Apparently, I can only run with the fish and swimming analogies for two days. Today, I’ve got nothing.
No writing tonight. Today was one of those days where I used up all my brain power getting through the day job. I love my day job. I’m good at it. I work with great people. And there is never a dull moment. (I think I had a slow day in April of 2003.) Sometimes, however, the emergencies of the day can suck the life right out of you, especially since my workload and other obligations seesaws between the stages of “holy crap” and “kill me now”. Since there are people counting on me and I don’t have time to be paralyzed with fear, these days I just sigh a lot.
When I first came to this workgroup, no one could read me. That was fine by me, but it creeped out certain members of the team. Seven years later, some have gotten to know me well enough to gauge my mood or thoughts from a look on my face or a hello on the telephone. They’re pretty good at it, too. Darn them.
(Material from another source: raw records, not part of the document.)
Lemma bounded_distributions_spec maximums lattices total minimum_action limit ds :
  length lattices = length maximums -> lattices_nonneg lattices -> u256 total ->
  0 < minimum_action ->
  bounded_distributions maximums lattices total minimum_action limit = Some ds ->
  NoDup ds /\ Z.of_nat (length ds) <= Z.max limit 1 /\
  forall d, d ∈ ds <-> distribution maximums lattices total minimum_action d.
Proof.
  intros Hlen Hnn [Ht HT] Hmin H. unfold bounded_distributions in H.
  apply bind_Some in H as (out & H & Hds). injection Hds as <-.
  assert (forall sinks unique, (forall k, k ∈ sinks -> (k < length maximums)%nat) ->
    opt_fold (fun unique sink =>
      partials ← fill_endpoints (Z.max limit 1) total sink 0 lattices
                   [(replicate (length maximums) 0, 0)];
      opt_fold (complete_partial maximums (Z.max limit 1) total minimum_action sink) unique partials)
      unique sinks = Some out ->
    (forall d, d ∈ out <-> d ∈ unique \/ exists sink post, sink ∈ sinks /\
       choice sink 0 lattices post /\ list_sum post <= total /\
       completable maximums total minimum_action sink post (list_sum post) /\
       d = <[sink := total - list_sum post]> post) /\
    (Z.of_nat (size unique) <= Z.max limit 1 -> Z.of_nat (size out) <= Z.max limit 1)) as Hg.
  { clear H. induction sinks as [|k sinks IH]; intros unique Hk H; cbn [opt_fold] in H.
    - injection H as <-. split; [|done]. intros d. split; [by left|].
      intros [?|(? & ? & Hin & _)]; [done|by apply elem_of_nil in Hin].
    - apply bind_Some in H as (u & Hu & H). apply bind_Some in Hu as (ps & Hps & Hu).
      apply IH in H as [H Hsz]; [|intros j Hj; apply Hk; by right].
      assert (forall v s, (v, s) ∈ ps <-> choice k 0 lattices v /\ s = list_sum v /\ s <= total)
        as Hin.
      { assert (forall v s, (v, s) ∈ [(replicate (length maximums) 0, 0)] -> s <= total /\
          exists pre, length pre = 0%nat /\ v = pre ++ replicate (length lattices) 0) as Hpre.
        { intros w t [= -> ->]%list_elem_of_singleton. split; [done|]. exists []. by rewrite Hlen. }
        intros v s. rewrite (fill_endpoints_spec _ _ _ _ _ _ _ HT Hnn Hpre Hps). split.
        - intros (pre & s0 & post & Hi & Hl0 & Hc & -> & -> & Hle).
          destruct pre; [|done]. apply list_elem_of_singleton in Hi as [= _ ->]. cbn in *. auto.
        - intros (Hc & -> & Hle). exists [], 0, v. rewrite Hlen. split_and!; try done.
          by left. }
      apply complete_partials_spec in Hu as [Hu Hsz']; [|intros v s (_ & _ & ?)%Hin; done].
      split; [|auto]. intros d. rewrite H, Hu. split.
      + intros [[?|(v & s & (Hc & -> & Hle)%Hin & Hcp & ->)]|(j & post & Hj & ?)]; [by left| |]; right.
        * exists k, v. split; [by left|done].
        * exists j, post. split; [by right|done].
      + intros [?|(j & post & [->|Hj]%elem_of_cons & Hc & Hle & Hcp & ->)]; [auto| |].
        * left; right. exists post, (list_sum post). rewrite Hin. done.
        * right. by exists j, post. }
  apply Hg in H as [H Hsz]; [|intros k Hk; apply elem_of_seq in Hk; lia].
  split; [rewrite sort_by_key_perm; apply NoDup_elements|]. split.
  { rewrite sort_by_key_perm. change (Z.of_nat (size out) <= Z.max limit 1).
    apply Hsz. rewrite size_empty. lia. }
  intros d. rewrite sort_by_key_perm, elem_of_elements, H, <-sink_distributions by done. split.
  - intros [Hd|(k & post & Hk & ?)]; [set_solver|]. exists k, post.
    apply elem_of_seq in Hk. split; [lia|done].
  - intros (k & post & Hk & ?). right. exists k, post. split; [apply elem_of_seq; lia|done].
Qed.
(* ===== verification/FirewallExample.v ===== *)
(** * A concrete rate plan through the firewall

    The applications of the theorems of [Calldata], [Calldata] and [Firewall] to a
    two-position rate plan of the example vault. *)
From Stdlib Require Import ZArith Lia List Bool String.
From stdpp Require Import base list gmap.
From S2P Require Import Prelude.
From S2P Require Import Domain.
From S2P Require Import Config.
From S2P Require Import Calldata.
From S2P Require Import Firewall.
From S2P Require Import SimulatorProofs.
Open Scope Z_scope.

#[local] Existing Instance sum_keccak.
#[local] Existing Instance word_abi.
#[local] Existing Instance word_abi_laws.

(** A writer of the identity fields, enough to run the identity checks. *)
#[local] Instance example_json : PlanJson :=
  fun p => Some [pl_plan_id p; pl_plan_hash p; pl_vault p].

(** The example vault with derived market identifiers. *)
Definition configured (key collateral : Z) : ValidatedPositionConfig :=
  Example.configured key (derive_market_id (Example.params collateral)) collateral.

Definition vault : ValidatedVaultConfig :=
  mkValidatedVaultConfig "example"%string 1 1 6 0 0 77 SpreadEqualization false 1 0 10 0 0 0 0 0 0 0 0
    1000 0 false false false false 0 0 [] []
    (mkValidatedRateGroupConfig "group"%string 0 0 0 1000000000000 false) [] None
    [configured 21 2; configured 22 9].

Definition execution : ValidatedExecutionConfig :=
  mkValidatedExecutionConfig 1 3 10 10 10 1 4 2 5 4 2000000 1000 100 1000000.

Definition top_k : ValidatedTopKApyConfig :=
  mkValidatedTopKApyConfig 0 0 0 0 0 0 0 0 0 0 [] [] 0 0 0 false 0 0 0 0.

Definition strategy : ValidatedStrategyConfig :=
  mkValidatedStrategyConfig UtilizationSpread 0 0 0 100 20 5 10 3 0 0 0 2 1000 60000 2 1000 0 1 3600000
    false 86400 10 top_k.

Definition config : ValidatedConfig :=
  mkValidatedConfig
    (mkValidatedAppConfig 1
       (mkValidatedNodeConfig "node"%string ModeExecute "data"%string 1000 1000)
       (mkValidatedChainConfig "chain"%string 1 3 4 5 0 100 10 EveryCanonicalBlock [])
       (mkValidatedSnapshotConfig PinnedBlock true 2 2 3 10 1000 1000)
       execution (mkSolverConfigCanonical 100 4 4 4 false) strategy
       (RemoteSigner "signer"%string)
       (mkValidatedAlertConfig (mkTelegramConfig false ""%string ""%string None)
          (mkPagerDutyConfig false ""%string))
       [vault])
    0.

Definition acts : list V2Action :=
  [Deallocate 21 31 [1; 2; 3; 4; 5] 5000; Allocate 22 31 [1; 9; 3; 4; 5] 5000].

Definition draft : V2Plan :=
  mkV2Plan 0 RateRebalance 1 (ev_context Example.snapshot) 0 0 0 0 0 acts
    (mkPlanProjection 5000 100 50 1 0 0)
    (mkSolverCertificate 0 1 1 true (Some 8) (Some Portfolio) true true) (Some 8) 0.

(** The draft with its canonical identifier and hash. *)
Definition plan : V2Plan :=
  let id := default 0 (to_option (canonical_plan_id draft)) in
  let hash := default 0 (to_option (canonical_plan_hash (with_identity draft id 0))) in
  with_identity draft id hash.

Definition validated : ValidatedPlan := mkValidatedPlan plan.

Lemma plan_accepted : validate_plan plan config = Ok validated.
Proof. vm_compute. reflexivity. Qed.

Definition fields : RoutineTransactionFields :=
  mkRoutineTransactionFields 1 77 1 3 500000 40 2 0 (encode_validated_plan validated).

Lemma transaction_accepted :
  validate_routine_transaction validated fields 1 vault execution
  = Ok (mkValidatedRoutineTransaction fields (pl_plan_hash plan)).
Proof. vm_compute. reflexivity. Qed.

Lemma acts_nonneg : Forall (fun a => 0 <= action_assets a) (pl_actions plan).
Proof. repeat constructor; cbn; lia. Qed.

Lemma acts_in_range : Forall (fun a => call_in_range (action_call a)) (pl_actions plan).
Proof. repeat constructor; cbn; done. Qed.

Lemma vault_distinct : positions_distinct vault.
Proof. split; apply (bool_decide_unpack _); vm_compute; done. Qed.

Lemma vault_data : adapter_data_nonempty vault.
Proof. repeat constructor; done. Qed.

Lemma signed_gas_limit_spec_witness : 10000 * (110001 - 1) < 100000 * 11001 <= 10000 * 110010.
Proof.
  destruct (proj1 (signed_gas_limit_spec 100000 1001 200000 110010
    ltac:(done) ltac:(done) ltac:(done)) eq_refl) as [H _]. cbn in *. lia.
Defined.

Lemma initial_quote_leaves_room_witness :
  validate_replacement_fees 80 3 (80 + 1) (3 + 1) 100 = Ok tt.
Proof.
  destruct (initial_quote_leaves_room 40 3 100 80 3) as (_ & _ & _ & H);
    [lia|lia|vm_compute; reflexivity|exact H].
Defined.

Lemma calldata_round_trips_witness :
  dr_actions <$> decode_routine_calldata (encode_actions acts) vault = Ok acts.
Proof.
  apply calldata_round_trips; [done|].
  apply Forall_forall. intros a Ha.
  split; [|split].
  - pose proof acts_in_range as Hr. rewrite Forall_forall in Hr. by apply Hr.
  - apply elem_of_cons in Ha as [-> | ->%list_elem_of_singleton]; done.
  - apply elem_of_cons in Ha as [-> | ->%list_elem_of_singleton]; by eexists.
Defined.

Lemma accepted_calldata_canonical_witness : exists d,
  decode_routine_calldata (encode_actions acts) vault = Ok d /\ dr_actions d <> [].
Proof.
  eexists. split; [vm_compute; reflexivity|].
  match goal with |- dr_actions ?d <> [] =>
    apply (accepted_calldata_canonical vault (encode_actions acts) d); vm_compute; reflexivity
  end.
Defined.

Lemma validate_plan_exact_witness : actions_admissible plan vault 4.
Proof.
  destruct (proj1 (validate_plan_exact plan config validated acts_nonneg) plan_accepted)
    as (_ & v & Hv & _ & _ & _ & _ & _ & _ & _ & H).
  cbn in Hv. injection Hv as <-. exact H.
Defined.

Lemma routine_transaction_sound_witness :
  dr_actions <$> decode_routine_calldata (encode_validated_plan validated) vault = Ok acts.
Proof.
  destruct (routine_transaction_sound validated fields 1 vault execution _ transaction_accepted)
    as (_ & _ & _ & _ & _ & _ & _ & _ & _ & H & _). exact H.
Defined.

Lemma admitted_plan_is_signable_witness :
  validate_routine_transaction validated fields 1 vault execution
  = Ok (mkValidatedRoutineTransaction fields (pl_plan_hash plan)).
Proof.
  apply (admitted_plan_is_signable plan config vault validated fields);
    [exact acts_in_range|exact plan_accepted|reflexivity|exact vault_distinct|exact vault_data
    |reflexivity..| | |reflexivity]; cbn; lia.
Defined.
Anyway, today was one of those days. Not only is there a lot of work, I’m trying to clear my desk to leave for vacation. Double whammy. Which is just enough stress to knock out some of my internal filters that keep me from saying what I really think when I explain the same thing over and over again. On days like today, there’s a greater possibility that I’ll say something like “Sure, I could tell you how to do it. Did you read the email I sent? Was I not clear in my instructions?” unless it’s the president or one of the company VPs or anyone else who couldn’t take it.
All right, so most people. But even if I don’t say it, I’m thinking it.
So now you know. I can’t carry a fish/swimming metaphor for more than two days, and if you’re perceptive, you won’t bug me when I look extremely busy and sigh a lot. If you’re not perceptive, go ahead and call me a half dozen times. My staff love to watch a good show.
Categories: Random Thoughts
My question is…how do they know that you’re trying to clean off your desk and get out of dodge? How do they know that is exactly the right time to call you to say your budget projection is $100,000 off or they have a great idea to schedule several hour long meetings for the first of the year that really should be done now.
It’s a gift. It’s like how I used just know to start asking my mom stupid questions when she was at the last 10 pages of her book.
A gift, huh? So where’s my receipt? I want to return it for something I like better.